Le train est là, devant elle, elle inspire un grand coup avant de me faire face, comme si c'était une épreuve. Ça me fait un peu mal. Je me sens comme un fardeau, comme un pansement qu'on doit arracher. Je me sens pas Clovis, ce type qu'elle a embrassé à sa soirée d'anniversaire, ce type qu'elle a suivi pour voyager en camping-car.
Elle récupère sa valise et je sais plus quoi dire. Je sais pas. « Clovis, entre nous ça ne fonctionnera pas ». Ce sont ses mots. Elle a dû bien les choisir. Moi, j'ai moins de cinq minutes pour trouver un truc intelligent à lui dire. Je sais pas, je reste les bras ballants, un peu con. Je repense à ses excuses, à ses phrases vides, à ses explications qui n'en sont pas. « On habite trop loin, et je sais pas... je crois qu'on va juste se faire du mal. Je peux plus supporter de perdre quelqu'un d'autre ». Mais le résultat est là, elle est devant la porte de la voiture 14 avec sa tristesse et ses regrets, elle va monter dedans et ce sera une perte. Est-ce que ça fait moins mal maintenant que dans quelques jours, quelques semaines, quelques mois, quand je l'aimerai peut-être plus, quand je la connaîtrai encore mieux ? Encore une fois, je sais pas. En fait, si, je sais. Mais ça veut rien dire. David aussi, j'aurais moins souffert si je l'avais pas connu. Ça n'a pas de sens, je changerai rien pourtant. Je l'effacerai pas. Dans quelques mois, sûrement qu'on aurait rien voulu effacer non plus. « Tu me suivrais pas Clovis, tu le sais bien » finit-elle. C'est la première chose qu'elle dit qui a un sens pour moi. Non, je ne la suivrai pas. C'est eux, ça a toujours été eux.
Elle monte une première marche, j'ai comme un mouvement du bras pour la retenir, un petit tic instinctif que je regrette immédiatement. Je fais mine de me gratter la tête pour faire distraction. Elle fait mine d'être occupée à monter sa valise pour me laisser ce dernier cadeau de ne pas relever mon geste désespéré. C'est élégant. Léa est élégante, même dans la rupture. Je suis blessé mais objectif.

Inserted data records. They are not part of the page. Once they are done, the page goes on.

(** * Unified query service: orchestrator, ranking engine and result cache

    A shallow embedding of [src/orchestrator.py], [src/ranking.py],
    [src/cache.py] and the parts of [src/models.py] and [src/config.py]
    they use, followed by the properties the specification states about
    them.

    Conventions of the embedding.
    - Python [float] values are exact real numbers ([R]); comparisons on
      them are decided with [Rlt_dec] and friends.
    - Python [str] values are [string]s of 8-bit characters; case folding
      and whitespace are the ASCII ones.
    - A [dict] whose iteration order is observed is an association list in
      insertion order without repeated keys; a [dict] that is only read
      and written by key is a [gmap].
    - A coroutine is the computation it runs; [asyncio.gather] runs its
      tasks one after the other in argument order.  Exceptions are values
      of [Exn] carried by the result type [Res].
    - Log calls have no effect on the state that is modelled and are
      left out. *)

From Stdlib Require Import Reals Lra Lia ZArith List String Ascii DecimalString Permutation Sorted.
From stdpp Require Import gmap strings list fin_maps sorting.

(* ===================================================================== *)
(** * Python built-ins used by the service *)
(* ===================================================================== *)

Module Py.

(** ** Strings *)

(** [str.lower] on ASCII text. *)
Definition lower_char (c : ascii) : ascii :=
  let n := nat_of_ascii c in
  if (65 <=? n)%nat && (n <=? 90)%nat then ascii_of_nat (n + 32) else c.
(** [try { body } catch (e) { handler }]. *)
Definition tryCatch (body : M unit) (handler : Exn -> M unit) : M unit :=
  fun w =>
    match body w with
    | (Ok _, w') => (Ok tt, w')
    | (Throw e, w') => handler e w'
    end.

(** [try { body } catch (e) { handler } finally { fin }]. *)
Definition tryCatchFinally (body : M unit) (handler : Exn -> M unit)
    (fin : M unit) : M unit :=
  fun w =>
    match tryCatch body handler w with
    | (Ok _, w') => fin w'
    | (Throw e, w') =>
        match fin w' with
        | (Ok _, w'') => (Throw e, w'')
        | (Throw e', w'') => (Throw e', w'')
        end
    end.

(** The state an event handler leaves behind; an exception escaping an
    event handler is reported to the console and the state stays as it
    was when it was thrown. *)
Definition exec {A} (c : M A) (w : World) : World := snd (c w).

End App.

Declare Scope js_scope.
Delimit Scope js_scope with js.
Notation "'let*' x ':=' c 'in' k" := (bind c (fun x => k))
  (at level 10, x name, c at level 100, k at level 200) : js_scope.
Notation "c ';;;' k" := (bind c (fun _ => k))
  (at level 100, k at level 200, right associativity) : js_scope.
Open Scope js_scope.

(* ===================================================================== *)
(** * State updates and calls into the environment *)
(* ===================================================================== *)

Section Effects.
Context {curve : Curve} {aead : Aead} {hash : Hash}.

(** ** [useState] setters *)

Definition setConnectedPeerId (v : string) : M unit :=
  modify (withUi (fun s =>
    {| userId := userId s; peerIdInput := peerIdInput s;
       connectedPeerId := v; connectionStatus := connectionStatus s;
       file := file s; transferProgress := transferProgress s;
       message := message s; receivedFile := receivedFile s |})).

Definition setPeerIdInput (v : string) : M unit :=
  modify (withUi (fun s =>
    {| userId := userId s; peerIdInput := v;
       connectedPeerId := connectedPeerId s;
       connectionStatus := connectionStatus s;
       file := file s; transferProgress := transferProgress s;
       message := message s; receivedFile := receivedFile s |})).

Definition setConnectionStatus (v : string) : M unit :=
  modify (withUi (fun s =>
    {| userId := userId s; peerIdInput := peerIdInput s;
       connectedPeerId := connectedPeerId s; connectionStatus := v;
       file := file s; transferProgress := transferProgress s;
       message := message s; receivedFile := receivedFile s |})).

Definition setFile (v : option File) : M unit :=
  modify (withUi (fun s =>
    {| userId := userId s; peerIdInput := peerIdInput s;
       connectedPeerId := connectedPeerId s;
       connectionStatus := connectionStatus s;
       file := v; transferProgress := transferProgress s;
       message := message s; receivedFile := receivedFile s |})).

Definition setTransferProgress (v : Q) : M unit :=
  modify (withUi (fun s =>
    {| userId := userId s; peerIdInput := peerIdInput s;
       connectedPeerId := connectedPeerId s;
       connectionStatus := connectionStatus s;
       file := file s; transferProgress := v;
       message := message s; receivedFile := receivedFile s |})).

Definition setMessage (v : Message) : M unit :=
  modify (withUi (fun s =>
    {| userId := userId s; peerIdInput := peerIdInput s;
       connectedPeerId := connectedPeerId s;
       connectionStatus := connectionStatus s;
       file := file s; transferProgress := transferProgress s;
       message := v; receivedFile := receivedFile s |})).

Definition setReceivedFile (v : option ReceivedFile) : M unit :=
  modify (withUi (fun s =>
    {| userId := userId s; peerIdInput := peerIdInput s;
       connectedPeerId := connectedPeerId s;
       connectionStatus := connectionStatus s;
       file := file s; transferProgress := transferProgress s;
       message := message s; receivedFile := v |})).

(** ** Assignments to [ref.current] *)

Definition set_peerConnection (v : option RTCPeerConnection) : M unit :=
  modify (withRefs (fun r =>
    {| peerConnection := v; dataChannel := dataChannel r;
       receiveBuffer := receiveBuffer r;
       receivedFileMetadata := receivedFileMetadata r;
       receivedSize := receivedSize r; symmetricKey := symmetricKey r;
       cryptoKeyPair := cryptoKeyPair r |})).

Definition set_dataChannel (v : option RTCDataChannel) : M unit :=
  modify (withRefs (fun r =>
    {| peerConnection := peerConnection r; dataChannel := v;
       receiveBuffer := receiveBuffer r;
       receivedFileMetadata := receivedFileMetadata r;
       receivedSize := receivedSize r; symmetricKey := symmetricKey r;
       cryptoKeyPair := cryptoKeyPair r |})).

Definition set_receiveBuffer (v : list bytes) : M unit :=
  modify (withRefs (fun r =>
    {| peerConnection := peerConnection r; dataChannel := dataChannel r;
       receiveBuffer := v;
       receivedFileMetadata := receivedFileMetadata r;
       receivedSize := receivedSize r; symmetricKey := symmetricKey r;
       cryptoKeyPair := cryptoKeyPair r |})).

Definition set_receivedFileMetadata (v : option ControlMessage) : M unit :=
  modify (withRefs (fun r =>
    {| peerConnection := peerConnection r; dataChannel := dataChannel r;
       receiveBuffer := receiveBuffer r;
       receivedFileMetadata := v;
       receivedSize := receivedSize r; symmetricKey := symmetricKey r;
       cryptoKeyPair := cryptoKeyPair r |})).
(** C4. When the queue is not empty, every queued file passes its size
    check, the client is authenticated and no request of the run is
    rejected, [createPullRequest] issues exactly the pull-request sequence:
    one fork; one new branch, created on the fork that the fork request
    answered with, from the sha of its default branch; every file of every
    queued item read and committed to that branch of the fork at the
    file's [desiredPath], one commit per file; and one pull request whose
    head is that branch of the fork and whose base is
    [GITHUB_TARGET_BRANCH]: the value of the environment variable, or
    ['main'] when the variable is unset or empty. The queue is empty
    afterwards and the success is shown. *)
Theorem createPullRequest_one_pull_request
    (github : list ApiCall → ApiCall → Settled jsstring)
    (TypeError_message : jsstring) (formatFileSize : JsNumber → jsstring)
    (env_GITHUB_TARGET_BRANCH : option jsstring) (timestamp : jsstring)
    (w : World) :
  let w' :=
    fst (createPullRequest github TypeError_message formatFileSize
           env_GITHUB_TARGET_BRANCH timestamp w) in
  let branchName := lit "add/submission-batch-" ++ timestamp in
  let allFiles := item ← submissionQueue w; files item in
  let fork := ReposCreateFork GITHUB_REPO_OWNER GITHUB_REPO_NAME in
  let get := ReposGet GITHUB_REPO_OWNER GITHUB_REPO_NAME in
  submissionQueue w ≠ [] →
  sizes_pass (submissionQueue w) →
  octokit w ≠ None →
  every_request_answered github w w' →
  ∃ forkOwner defaultBranch sha contents base new,
    github (requests w) fork = Resolved forkOwner
    ∧ github (requests w ++ [fork]) get = Resolved defaultBranch
    ∧ github (requests w ++ [fork; get])
        (GitGetRef forkOwner GITHUB_REPO_NAME (lit "heads/" ++ defaultBranch))
      = Resolved sha
    ∧ contents_read github
        (requests w
           ++ [fork; get;
               GitGetRef forkOwner GITHUB_REPO_NAME
                 (lit "heads/" ++ defaultBranch);
               GitCreateRef forkOwner GITHUB_REPO_NAME
                 (lit "refs/heads/" ++ branchName) sha])
        forkOwner branchName allFiles contents
    ∧ (env_GITHUB_TARGET_BRANCH = None ∨ env_GITHUB_TARGET_BRANCH = Some [] →
       base = lit "main")
    ∧ (∀ b, env_GITHUB_TARGET_BRANCH = Some b → b ≠ [] → base = b)
    ∧ requests w' = requests w ++ new
    ∧ new
      = pull_request_sequence base timestamp (submissionQueue w) forkOwner
          defaultBranch sha contents
    ∧ omap fork_created new = [(GITHUB_REPO_OWNER, GITHUB_REPO_NAME)]
    ∧ omap branch_created new
      = [(forkOwner, lit "refs/heads/" ++ branchName)]
    ∧ omap file_committed new
      = (λ qf, (forkOwner, branchName, desiredPath qf)) <$> allFiles
    ∧ omap pull_opened new = [(forkOwner ++ lit ":" ++ branchName, base)]
    ∧ submissionQueue w' = []
    ∧ status w' = Some (lit "Pull Request created successfully!", success).
Proof.
  cbv zeta. intros Hne Hsizes Hauth Hanswered.
  destruct (createPullRequest_runs github TypeError_message formatFileSize
              env_GITHUB_TARGET_BRANCH timestamp w Hne Hsizes)
    as (new & forkOwner & defaultBranch & sha & contents & Hrun).
  cbv zeta in Hrun. destruct Hrun as (Hreq & _ & Hlen & _ & Hcases).
  destruct Hcases
    as [(-> & _ & Hqueue & Hstatus & Hfork & Hget & HgetRef & Hread)
       |(e & _ & _ & Hfail)].
  2:{ destruct Hfail as [(Hnone & _)|(pre & c & -> & _ & Hrej)]; [done|].
      destruct (Hanswered pre c []) as [s Hs]; [done|congruence]. }
  exists forkOwner, defaultBranch, sha, contents,
    (target_branch env_GITHUB_TARGET_BRANCH),
    (pull_request_sequence (target_branch env_GITHUB_TARGET_BRANCH) timestamp
       (submissionQueue w) forkOwner defaultBranch sha contents).
  do 4 (split; [done|]). split.
  { intros [-> | ->]; reflexivity. }
  split.
  { intros b -> Hb. unfold target_branch, string_truthy.
    by rewrite bool_decide_eq_false_2. }
  split; [exact Hreq|]. split; [reflexivity|].
  destruct (commit_requests_observed forkOwner
              (lit "add/submission-batch-" ++ timestamp)
              (item ← submissionQueue w; files item) contents Hlen)
    as (Hf & Hb & Hp & Hc).
  unfold pull_request_sequence.
  rewrite !omap_app, Hf, Hb, Hp, Hc. simpl.
  by rewrite !app_nil_r.
Qed.
Lemma spec_char_ascii ch : spec_char ch = true → (ch < 128)%N.
Proof.
  unfold spec_char, pkg_char, ver_char, ascii_alpha, ascii_digit, in_range.
  unfold UNDERSCORE, DOT, MINUS, PLUS.
  rewrite !orb_true_iff, !andb_true_iff, !N.leb_le, !N.eqb_eq. lia.
Qed.

(** The characters of a package specification are no whitespace. *)
Lemma spec_char_no_space ch : spec_char ch = true → isspace ch = false.
Proof.
  intros H. pose proof (spec_char_ascii ch H) as Hlt.
  pose proof (below_128 (λ c, implb (spec_char c) (negb (isspace c))) eq_refl ch Hlt) as Hc.
  simpl in Hc. rewrite H in Hc. simpl in Hc. by apply negb_true_iff.
Qed.

Lemma match_package_Some s :
  match_package s = true →
  ∃ spec tail, s = spec ++ tail ∧ spec ≠ [] ∧ forallb spec_char spec = true
               ∧ (tail = [] ∨ tail = [LF]).
Proof.
  unfold match_package. cbn zeta.
  pose proof (takewhile_drop pkg_char s) as Hs.
  pose proof (takewhile_forallb pkg_char s) as Hname.
  set (name := takewhile pkg_char s) in *.
  set (rest := drop (length name) s) in *.
  assert (forallb spec_char name = true) as Hname'.
  { rewrite forallb_forall in *. intros x Hx. unfold spec_char. by rewrite (Hname x Hx). }
  destruct name as [|n0 name']; [done|].
  intros [Hend|Hver]%orb_prop.
  - exists (n0 :: name'), rest. split; [done|]. split; [done|]. split; [done|].
    unfold at_end in Hend.
    apply orb_prop in Hend as [H%bool_decide_eq_true|H%bool_decide_eq_true]; auto.
  - destruct (eat [61; 61]%N rest) as [r|] eqn:Er; [|done].
    apply eat_Some in Er.
    pose proof (takewhile_drop ver_char r) as Hr.
    pose proof (takewhile_forallb ver_char r) as Hv.
    set (ver := takewhile ver_char r) in *.
    destruct ver as [|v0 ver']; [done|].
    exists ((n0 :: name') ++ [61; 61]%N ++ v0 :: ver'), (drop (length (v0 :: ver')) r).
    split; [|split; [done|split]].
    + rewrite Hs at 1. rewrite Er, Hr at 1. by rewrite <- !app_assoc.
    + rewrite !forallb_app, Hname'. cbn [andb].
      apply andb_true_intro. split; [done|].
      rewrite forallb_forall in *. intros x Hx. unfold spec_char.
      rewrite (Hv x Hx). by rewrite orb_true_r.
    + unfold at_end in Hver.
      apply orb_prop in Hver as [H%bool_decide_eq_true|H%bool_decide_eq_true]; auto.
Qed.
(** * Agentic RAG front end: the stream consumer, the upload pipeline and the
      query client of [src/App.jsx]

    The development embeds three asynchronous handlers of the React
    application:

    - [startAgent] (component [AgentBox]): reads a streamed response body,
      decodes it incrementally into text, cuts the text into blank-line
      delimited frames and appends one event per frame to the [events]
      state;
    - [handleFiles] (component [App]): turns a batch of files into upload
      items and uploads them one after the other;
    - [runQuery] (component [App]): the single request/response query.

    The network is the environment.  An [await] is modelled by the value the
    awaited promise settles with, so that a handler becomes a function of the
    sequence of values the network delivers to it.  The platform functions the
    handlers call ([String.prototype.split], [trim], [TextDecoder],
    [JSON.parse], ...) are modelled after their standards. *)

From Stdlib Require Import ZArith List Bool Lia.
From Stdlib Require Import Strings.String Strings.Ascii Strings.Byte.
Import ListNotations.

Set Warnings "-register-all".
Local Open Scope Z_scope.

(* ================================================================== *)
(** * JavaScript strings                                               *)
(* ================================================================== *)

Module JS.

(** A JavaScript string is a sequence of UTF-16 code units. *)
Definition jsstring := list Z.

Definition LF : Z := 10.
Definition quote : Z := 34.
Definition apostrophe : Z := 39.

(** An ASCII literal as a JavaScript string. *)
Definition lit (s : string) : jsstring :=
  map (fun a => Z.of_N (N_of_ascii a)) (list_ascii_of_string s).

(** A literal written with apostrophes where the JavaScript text has double
    quotes: [dq "{'type':'done'}"] is the text [{"type":"done"}]. *)
Definition dq (s : string) : jsstring :=
  map (fun c => if c =? apostrophe then quote else c) (lit s).

(** [a === b] on strings. *)
Fixpoint eqb (a b : jsstring) : bool :=
  match a, b with
  | [], [] => true
  | x :: a', y :: b' => (x =? y) && eqb a' b'
  | _, _ => false
  end.

(** ECMAScript WhiteSpace and LineTerminator code points: what [trim]
    removes and what [\s] matches. *)
Definition is_white_space (c : Z) : bool :=
  (c =? 0x9) || (c =? 0xA) || (c =? 0xB) || (c =? 0xC) || (c =? 0xD)
  || (c =? 0x20) || (c =? 0xA0) || (c =? 0x1680)
  || ((0x2000 <=? c) && (c <=? 0x200A))
  || (c =? 0x2028) || (c =? 0x2029) || (c =? 0x202F) || (c =? 0x205F)
  || (c =? 0x3000) || (c =? 0xFEFF).

Fixpoint dropWhile (p : Z -> bool) (s : jsstring) : jsstring :=
  match s with
  | [] => []
  | c :: s' => if p c then dropWhile p s' else s
  end.

Definition trimStart (s : jsstring) : jsstring := dropWhile is_white_space s.
Definition trimEnd (s : jsstring) : jsstring :=
  rev (dropWhile is_white_space (rev s)).

(** [s.trim()] *)
Definition trim (s : jsstring) : jsstring := trimEnd (trimStart s).

(** [s.startsWith(p)] *)
Fixpoint startsWith (s p : jsstring) : bool :=
  match p, s with
  | [], _ => true
  | x :: p', y :: s' => (x =? y) && startsWith s' p'
  | _ :: _, [] => false
  end.

(** Puts a code unit in front of the first piece. *)
Definition cons_head (c : Z) (pieces : list jsstring) : list jsstring :=
  match pieces with
  | [] => [[c]]
  | p :: ps => (c :: p) :: ps
  end.
(* ===== verification/Prelude.v ===== *)
(** AcornOS verification library.

    This is the root file: the documentation of the development, and the
    prelude every other file uses.

    * The program

    AcornOS is a small x86-64 kernel with its own user library. A physical
    page allocator (pmm) hands out frames; the kernel heap (mem) hands out
    blocks in a fixed region; paging builds the address spaces of processes
    from frames; processes live on the heap, in a table and in a ring the
    scheduler walks at every timer tick; system calls enter from user mode
    and call all of these; the ELF loader fills an address space from a file.
    Files go through a virtual file system (vfs) that keeps mounts, paths and
    descriptors, and calls three file systems through tables of function
    pointers: shadowFS in memory, devFS for drivers, procFS for processes.
    kernel_main() brings all of it up and starts a demonstration program and
    the shell.

    * The files, in the order they are checked, and what they model

    - Prelude: machine integers (u8 ... i64), the outcome monad, loops, bytes.
    - CString: include/kernel/core/string.h, libc/src/string.c.
    - Rtc: drivers/rtc/rtc.c, down to the bytes of its ports.
    - Pmm: kernel/memory/pmm.c, on the bitmap bytes and the counters.
    - Heap: kernel/memory/mem.c, on the block headers in memory.
    - Kprintf: kernel/core/kprintf.c.  Stdio: libc/src/stdio.c.
    - Phys: bytes and words of physical memory.
    - Paging: kernel/architecture/x86_64/paging.c, on the page table words.
      Space: the user half of an address space as a map; pages added to it.
    - UserMemory: the bytes behind a pointer, by the direct map or through the
      page tables that are loaded.
    - Sched: kernel/processes/scheduler.c and the states of process.h.
    - Process: kernel/processes/process.c; the record [kernel] of the
      scheduler's globals, the address spaces with their memory, and the heap.
    - Fork: process_fork() and the copy of an address space, of Process and
      Paging.
    - Vga: drivers/display/vga.c and the clock of drivers/timer/timer.c.
    - Descriptors: gdt.c, tss.c, pic.c, usermode.c and the tables of idt.c
      (kernel/architecture/x86_64), as bytes.
    - Drivers: drivers/serial/serial.c, drivers/random/random.c.
    - Elf: kernel/core/elf.c.
    - Spawn: process_create(), process_spawn(), process_exec() of process.c,
      with the loader.
    - Syscall: kernel/processes/syscall.c, all handlers and the dispatch.
    - Keyboard: drivers/input/keyboard.c, and irq_handler() of idt.c.
    - Malloc: libc/src/malloc.c, on the bytes of the block headers.
    - Objects: the structures of the file systems as heap objects.
    - Vfs: file_system/vfs/vfs.c.
    - Shadowfs and ShadowfsFiles: file_system/shadowfs/shadowfs.c.
    - Devfs: file_system/devfs/devfs.c, drivers/null/null.c.
    - Procfs: file_system/procfs/procfs.c.
    - Boot: the three file systems as the instance of the interface of Vfs,
      and how kernel_main() (kernel/core/kernel.c) starts them.
    - Serve: the virtual file system as the file system of the processes and
      of the loader; buffers are bytes of an address space.
    - Kernel: kernel_main() whole, on the state of every component.
    - Unistd: libc/src/syscall.c, libc/src/crt0.c, acorn/syscall.h and the
      pushes of syscall_entry.asm on both stacks, down to the handlers of
      Syscall.
    - Reports: isr_handler() (idt.c), the page fault handler (paging.c),
      kernel/core/panic.c, process_print_all() (process.c).
    - UserFiles: write() and read() of a program on a shadowFS file, all the
      way down; theorems only.
    - Shell: apps/shell/shell.c, on the screen of Vga and the files of Vfs.
    - Hello: apps/hello/hello.c.

    A definition has the name of the C function; a loop of the function that
    needs a definition of its own is named after it (kmalloc_loop, walk).

    * How code is modelled

    A C function is a computation [M S A] on the state S of its component: it
    is [Done] with a result and a new state, [Panic] when kpanic() is called,
    [Fault] when the behaviour is undefined (a null, dangling or ill-typed
    pointer, an index out of its array), or [Diverge] when the fuel of a loop
    runs out. [zoom] runs a component in the state of a larger one: the heap
    in the kernel, the kernel in the pair [kw] of the kernel and the file
    systems' [world]. Integers are [Z] with the conversion of their C type
    written at every store. A loop that is not structural has fuel: the
    number of headers (Heap) or objects (Shadowfs) plus one, the length of a
    buffer (CString) or path (Vfs), the number of pages (Space, Elf), the slots
    of the process table (Sched), the number of blocks plus one (Malloc), the
    answers of the clock's port plus one (Rtc); the theorems that give a result prove that the fuel is enough. Functions that
    block until they are woken are given by one pass of their loop; the reader
    of the keyboard, which interrupts can come into, by its statements.

    Interfaces are type classes: [Libc] (the system calls stdio uses),
    [Vfs] and [ElfLoader] (what the system calls use), [Filesystems] with its
    laws [FilesystemLaws] (what the virtual file system asks of a table of
    operations; Boot proves that the three tables obey them), [Drivers] with
    [DriverLaws], [Clock] and [Scratch] (the hardware clock; what an
    uninitialised local holds), [Struct] (a C structure as a heap object),
    [Programs] (starting a program and waiting for it, for the shell; both can
    change the screen), [FileServer] (what the
    loader relies on of the file system; Serve proves it of Vfs on shadowFS),
    [Unix] and [Memory] (what a program sees of the kernel besides [Libc]),
    [Handlers] (the addresses of the drivers' functions).

    * What the theorems show

    - Memory. The heap implements first fit with splitting and merging, and no
      sequence of calls hands out overlapping, misplaced or too small blocks;
      the frame allocator gives the lowest free page, inside usable RAM where
      the memory map's regions begin on page boundaries, and its counter and
      bitmap agree. Mapping a page changes one translation
      and nothing in another address space; a cloned directory is empty with
      the kernel's half; freeing a directory gives back exactly its frames.
    - Processes. The run queue is a ring in arrival order; a tick and a yield
      do to every process, the CPU and the TSS what round robin says; at most
      one process is running; k yields reach the k-th process; no wake-up of
      a waiting parent is lost; a sleeper wakes at its tick and not before.
    - System calls and programs. Bad calls are refused without effect; growing
      the heap maps fresh zeroed pages; the loader gives a process exactly the
      bytes of its file, its arguments and its entry frame, and refuses other
      files. fork() copies an address space and the process around it; spawn()
      of a file makes a process at its entry point or leaves nothing behind;
      exec() replaces the image of the caller or leaves it as it was. A
      program in a shadowFS file is run through the virtual file system.
    - The user library. Each of its system calls enters the kernel with a
      frame that is stated word by word, and is the kernel operation it names
      on the same arguments; write() and read() move bytes between the memory
      the caller's address space maps at the buffer and the file, and change
      nothing else but the caller's two stacks; malloc() is first fit, and
      where it can loop for ever is characterised; the buffered files hand all
      bytes to write() in order, and lose what a short write leaves.
    - Files. A path is resolved by a lookup per component from the longest
      mount; descriptors and open files correspond exactly at all times; a
      shadowFS directory is an association list and a file a sequence of
      bytes, quota, heap and frames accounted for; devFS is the list of its
      devices; what procFS lists is found again, and its files read as the
      text of the process.
    - Start-up and devices. kernel_main() brings up descriptor tables, ports (the
      clock's polls included), memory, processes, file systems, six devices and three standard
      descriptors in one run; the screen shows the text that was printed,
      wrapped and scrolled; keys reach the reader in order, through the one
      slot, whatever interrupts it, and wake it unless one is pressed between
      its test and its block, where a wake-up can be lost; the shell edits its
      line as on paper and runs the command typed.
    - Text and time. Numbers print to digits that read back; the formatter
      writes the reference rendering, truncated; string functions stay in
      their buffers; the clock's registers decode in every mode and the epoch
      counts the days of the calendar.

    Hypotheses state that a component's state is well formed (its invariant),
    that arguments fit their C types, and the documented behaviour of what is
    not in the repository. Each theorem with hypotheses is applied to a
    concrete state in its witness.

    * What is not modelled, and why

    - What the hardware does with the bytes written to its ports (PIC, PIT,
      serial line); the log on the serial line, wherever it is written, so
      that of this line only the first words are stated.
    - Assembly: the boot loader, whose results are given to kernel_main(); the
      register switch (recorded as an event), iret, the loads of the tables.
    - create_user_process(), which nothing calls and which writes through the
      physical address of a frame, so that its effect depends on the page
      tables of the boot loader; the static functions nothing calls
      (child_process(), exec_target(), exec_test(), syscall() of kernel.c);
      shadowfs_stats(), which only prints on the serial line.
    - Interrupts inside a kernel function other than the keyboard's read: the
      kernel runs system calls and ticks as separate steps, which the theorems
      interleave. While the shell's own code runs no other process prints.
    - The stack frames of compiled C functions. The words that the entry code,
      process_create(), the loader and process_fork() put on the kernel stacks
      are modelled.
    - The effects of a device's handler on the hardware behind it are those of
      the interface [Drivers], not composed with Vga and Keyboard.

    Modelled without a theorem of their own: the self test of kernel_main()
    and the start of its processes (Kernel), which depend on an executable
    the build puts at a fixed address, and the commands of the shell that
    print a file. What is left is of these kinds only. *)

From Stdlib Require Export ZArith Lia.
From stdpp Require Export base gmap list strings numbers.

Encore une marche, encore un pas qui renforce la distance. Ça y est, elle est montée dans le train, elle me surplombe d'une tête. Elle replace une mèche derrière son oreille en m'adressant un sourire, c'est pour que je garde une dernière belle image d'elle. Pas que je m'en souvienne comme cette fille qui m'a quitté en larmes dans ce lit qu'on a partagé.
On sent un malaise maintenant, il nous traverse instantanément. Le moment est arrivé, j'en ai conscience, elle va me dire quelque chose, un dernier truc, ça pend de ses lèvres. J'y suis accroché, j'attends, j'attends et j'appréhende le moment où elle va se retourner et que, ça y est, ce sera fini. Fini comme un dos qu'on tourne, fini comme des routes qui se séparent, fini comme des cœurs qui s'éloignent.
- Merci pour tous ces souvenirs, me dit-elle. Je retourne à la vie réelle, Clo, il faut bien.
- C'était qu'un cauchemar tout ça alors ?
- Non, pas un cauchemar. Je suis désolée, me répète-t-elle pour la centième fois.
- C'est la vie, tu sais, je répète à mon tour.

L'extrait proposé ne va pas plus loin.